Myers, Richard H. "Direct testing for Huntington's Disease". The Genetic Resource. Vol. 8, No. 1 1994.

Wynbrandt, James and M.D. Ludman. The Encyclopedia of Genetic Disorders and Birth Defects. New York: Facts on File. 1991.


John became interested in finding out more about genetic testing when he learned that his great grandfather had died of a disease that no one wanted to talk about. He also knew that his great-great grandfather, Jedediah, had come to Louisiana in 1895 from Long Island and that there were stories about his ancestors involving witchcraft. After reading the background on Huntington's disease, John became very concerned about his own family and was told that his great-grandfather had died, after suffering for 17 years, of Huntington's disease. Some members of his family agreed to volunteer for experimental screening using the new PCR test for the CAG repeats. Your job is to analyze the findings and determine if there is a possibility that John might be at risk for this disease.

A. Make a pedigree of John's family using the information given below. The numbers indicate how many uninterrupted CAG repeats there are on each of the two number 4 chromosomes. Write the name of the person and the number of CAG repeats beside or underneath them . (Hint: Begin the pedigree with John and work backwards.)

*Joshua's parents: great-great grandmother Dovie (not tested) and great great- grandfather Jedediah (not tested)
*Osco's parents: great-grandmother Ophelia (not tested) and great grandfather Joshua (died of Huntington's, not tested)
*Maternal grandmother Maudie: 12, 32
*Maternal grandfather Osco: 18, 37
*Mother's brother Dink: 12, 53 (HD symptoms appeared at age 22)
*Mother's sister Emma: 18, 12
*Mother's sister Barbara: refused to have the test
*Mother, Lucretia: 48, 12
*Father, Randolph: 35, 14
*John (is under age 18, cannot be tested)

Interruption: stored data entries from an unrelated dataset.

(* ===== verification/Wrr.v ===== *)
(** Smooth weighted round robin (arion-lib/src/clusters/balancers/wrr.rs). *)

From S2P Require Import Prelude Balancer.
Import Balancer.
Local Open Scope Z_scope.

Module Wrr.

Record LbItem (E : Type) : Type := mk_item {
  weight : Z;
  current_weight : Z;
  item : E;
}.
Arguments mk_item {E} _ _ _.
Arguments weight {E} _.
Arguments current_weight {E} _.
Arguments item {E} _.

Record WeightedRoundRobinBalancer (E : Type) : Type := mk_wrr {
  items : list (LbItem E);
  total_weight : Z;
  equal_weight : bool;
  current_index : nat;
}.
Arguments mk_wrr {E} _ _ _ _.
Arguments items {E} _.
Arguments total_weight {E} _.
Arguments equal_weight {E} _.
Arguments current_index {E} _.

Section wrr.
Context {E : Type}.
Implicit Types (b : WeightedRoundRobinBalancer E) (it : LbItem E).

Definition LbItem_new (w : Z) (e : E) : LbItem E := mk_item w 0 e.

(** [i32::try_from(x).unwrap_or(i32::MAX)]. *)
Definition to_i32 (x : Z) : Z := default Int.i32_max (Int.i32_try_from x).

Definition adjust_current_weight it (value : Z) : LbItem E :=
  mk_item (weight it) (Int.saturating_add_i32 (current_weight it) value) (item it).

Definition increase_current_weight it : LbItem E :=
  adjust_current_weight it (to_i32 (weight it)).

(** The [take_while] of [collect_checked], with the variables its closure
    captures. *)
Fixpoint collect_checked (l : list (LbItem E)) (total : Z) (first_weight : option Z)
    (equal : bool) : list (LbItem E) * Z * bool :=
  match l with
  | [] => ([], total, equal)
  | it :: l =>
    let '(first_weight, equal) :=
      match first_weight with
      | Some first => (Some first, if equal && negb (first =? weight it) then false else equal)
      | None => (Some (weight it), equal)
      end in
    match Int.checked_add_u32 total (weight it) with
    | Some new_total =>
      let '(l, total, equal) := collect_checked l new_total first_weight equal in
      (it :: l, total, equal)
    | None => ([], total, equal)
    end
  end.

Definition wrr_new (l : list (LbItem E)) : WeightedRoundRobinBalancer E :=
  let '(l, total, equal) := collect_checked l 0 None true in
  mk_wrr l (to_i32 total) equal 0.

(** The loop of [next_item]: increase every item, remember the first maximum. *)
Fixpoint increase_and_pick (l : list (LbItem E)) (idx best_index : nat) (best_weight : Z)
    : list (LbItem E) * nat :=
  match l with
  | [] => ([], best_index)
  | it :: l =>
    let it := increase_current_weight it in
    let '(best_index, best_weight) :=
      if best_weight <? current_weight it then (idx, current_weight it)
      else (best_index, best_weight) in
    let '(l, best_index) := increase_and_pick l (S idx) best_index best_weight in
    (it :: l, best_index)
  end.

Definition wrr_next_item b : option E * WeightedRoundRobinBalancer E :=
  if equal_weight b then
    if bool_decide (length (items b) <= 1)%nat then (item <$> head (items b), b)
    else
      (item <$> items b !! current_index b,
       mk_wrr (items b) (total_weight b) (equal_weight b)
         ((current_index b + 1) mod length (items b))%nat)
  else if bool_decide (length (items b) <= 1)%nat then (item <$> head (items b), b)
  else
    let '(l, best_index) := increase_and_pick (items b) 0 0 Int.i32_min in
    match l !! best_index with
    | None => (None, mk_wrr l (total_weight b) (equal_weight b) (current_index b))
    | Some it =>
      (Some (item it),
       mk_wrr (<[best_index := adjust_current_weight it (- total_weight b)]> l)
         (total_weight b) (equal_weight b) (current_index b))
    end.

Definition wrr_from_iter `{WeightedEndpoint E} (l : list E) : WeightedRoundRobinBalancer E :=
  wrr_new ((fun e => LbItem_new (endpoint_weight e) e) <$> l).

Definition wrr_default `{WeightedEndpoint E} : WeightedRoundRobinBalancer E := wrr_from_iter [].
End wrr.

#[global] Instance wrr_balancer {E} : Balancer (WeightedRoundRobinBalancer E) E :=
  fun b _ => wrr_next_item b.
#[global] Instance wrr_build {E} `{WeightedEndpoint E} :
  BalancerBuild (WeightedRoundRobinBalancer E) E :=
  {| balancer_default := wrr_default; balancer_from_iter := wrr_from_iter |}.

(** ** Construction *)
Section build.
Context {E : Type}.
Implicit Types (b : WeightedRoundRobinBalancer E) (l : list (LbItem E)).

Definition sum_weights l : Z := zsum (weight <$> l).

Lemma sum_weights_cons it l : sum_weights (it :: l) = weight it + sum_weights l.
Proof. done. Qed.
Lemma sum_weights_nil : sum_weights [] = 0.
Proof. done. Qed.

(** What is collected is a prefix, with its total weight. *)
Lemma collect_checked_prefix l total first equal :
  let '(l', total', _) := collect_checked l total first equal in
  l' `prefix_of` l /\ total' = total + sum_weights l' /\
  (total <= Int.u32_max -> total' <= Int.u32_max) /\
  (forall it rest, l = l' ++ it :: rest -> Int.u32_max < total' + weight it).
Proof.
  revert total first equal. induction l as [|it l IH]; intros total first equal; simpl.
  { split_and!; [done|rewrite sum_weights_nil; lia|done|]. intros it rest. by destruct it. }
  destruct (match first with Some _ => _ | None => _ end) as [first' equal'].
  destruct (Int.checked_add_u32 total (weight it)) as [t|] eqn:Ht.
  - apply Int.checked_add_Some in Ht as [-> Ht].
    specialize (IH (total + weight it) first' equal').
    destruct (collect_checked l _ _ _) as [[l' total'] equal'']. destruct IH as (Hp & -> & Hle & Hmax).
    split_and!; [by apply prefix_cons|rewrite sum_weights_cons; lia|auto|].
    intros it' rest [= Heq]. apply (Hmax _ _ Heq).
  - split_and!; [apply prefix_nil|rewrite sum_weights_nil; lia|done|].
    intros it' rest [= <- _]. destruct (Int.checked_add_u32 total (weight it)) eqn:E2; [done|].
    unfold Int.checked_add_u32 in E2. destruct (Z.leb_spec (total + weight it) Int.u32_max); done || lia.
Qed.

Definition all_weights (w : Z) l : bool := forallb (fun it => w =? weight it) l.

Lemma sum_weights_nonneg l : Forall (fun it => 0 <= weight it) l -> 0 <= sum_weights l.
Proof.
  intros Hl. pose proof (zsum_lower (weight <$> l) 0) as Hz. rewrite Forall_fmap in Hz.
  specialize (Hz Hl). unfold sum_weights. lia.
Qed.

(** If the total fits, everything is collected, and the flag says whether the
    weights are all the same. *)
Lemma collect_checked_all l total w equal :
  Forall (fun it => 0 <= weight it) l -> total + sum_weights l <= Int.u32_max ->
  collect_checked l total (Some w) equal = (l, total + sum_weights l, equal && all_weights w l).
Proof.
  intros Hl. revert total equal.
  induction Hl as [|it l Hit Hl IH]; intros total equal; [intros _|rewrite sum_weights_cons; intros Hsum].
  { simpl. by rewrite sum_weights_nil, Z.add_0_r, andb_true_r. }
  pose proof (sum_weights_nonneg l Hl). simpl. unfold Int.checked_add_u32.
  rewrite (proj2 (Z.leb_le _ _)) by lia. rewrite IH by lia. f_equal; [f_equal; lia|].
  by destruct equal, (w =? weight it).
Qed.

Lemma collect_checked_first it l :
  Forall (fun it => 0 <= weight it) (it :: l) -> sum_weights (it :: l) <= Int.u32_max ->
  collect_checked (it :: l) 0 None true =
  (it :: l, sum_weights (it :: l), all_weights (weight it) l).
Proof.
  rewrite sum_weights_cons. intros [Hit Hl]%Forall_cons Hsum.
  pose proof (sum_weights_nonneg l Hl). cbn [collect_checked]. unfold Int.checked_add_u32.
  rewrite (proj2 (Z.leb_le _ _)) by lia. rewrite collect_checked_all by (done || lia).
  f_equal.
Qed.
End build.

(** ** Fairness *)
Section fair.
Context {E : Type} `{EqDecision E}.
Implicit Types (l : list (LbItem E)) (cs : list Z).

Lemma increase_and_pick_spec l idx bi bw :
  let '(l', b) := increase_and_pick l idx bi bw in
  l' = increase_current_weight <$> l /\
  (b = bi /\ Forall (fun it => current_weight it <= bw) l' \/
   exists it, (idx <= b)%nat /\ l' !! (b - idx)%nat = Some it /\ bw < current_weight it /\
     Forall (fun it' => current_weight it' <= current_weight it) l').
Proof.
  revert idx bi bw. induction l as [|it l IH]; intros idx bi bw.
  { split; [done|]. left. by split. }
  cbn [increase_and_pick]. rewrite fmap_cons. set (it' := increase_current_weight it).
  destruct (Z.ltb_spec bw (current_weight it')) as [Hlt|Hge].
  - specialize (IH (S idx) idx (current_weight it')).
    destruct (increase_and_pick l _ _ _) as [l' b]. destruct IH as [-> IH].
    split; [done|]. right.
    destruct IH as [[-> Hall]|(it1 & Hb & Hl & Hbest & Hall)].
    + exists it'. rewrite Nat.sub_diag. split_and!; [lia|done|done|]. constructor; [lia|done].
    + exists it1. replace (b - idx)%nat with (S (b - S idx))%nat by lia.
      split_and!; [lia|done|lia|]. constructor; [lia|done].
  - specialize (IH (S idx) bi bw).
    destruct (increase_and_pick l _ _ _) as [l' b]. destruct IH as [-> IH].
    split; [done|].
    destruct IH as [[-> Hall]|(it1 & Hb & Hl & Hbest & Hall)]; [left|right].
    + split; [done|]. by constructor.
    + exists it1. replace (b - idx)%nat with (S (b - S idx))%nat by lia.
      split_and!; [lia|done|lia|]. constructor; [lia|done].
Qed.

B. Answer the following questions using the Pedigree that you made and Background information on Huntington's

1. Using general probability, what are the chances of a parent with HD passing with HD passing the gene on to any one of his or her children?

2. Write the number of CAG repeats for each of the following situations:
a. Normal Gene
b. Huntington's disease
c. Early onset HD
d. New mutations, unaffected, but children or grandchildren may be affected
e. Uncertain

3. Thinking of all the ways in which the number of repeats may be passed on to children, discuss the possibility that John may get an HD gene
a. from his mother
b. from his father

4. From which parent did Dink get the gene for HD? Explain how you can tell.

5. Do you expect John's mother to show symptoms of HD? Why or why not.

6. John's Aunt Barbara refused to have the test for HD.
a. Discuss some reasons that she may have had for coming to that decision.
b. When she applied for a job as an airline pilot, the company, knowing of the occurrence of HD in the family, insisted that she be tested. Does the company have the right to require the test? Explain why or why not.

7. When John reaches the age of 18, he may make the decision of whether or not to be tested for the HD gene.
a. Explain to John why he should have the test done.
b. Explain to John why he should not have the test done.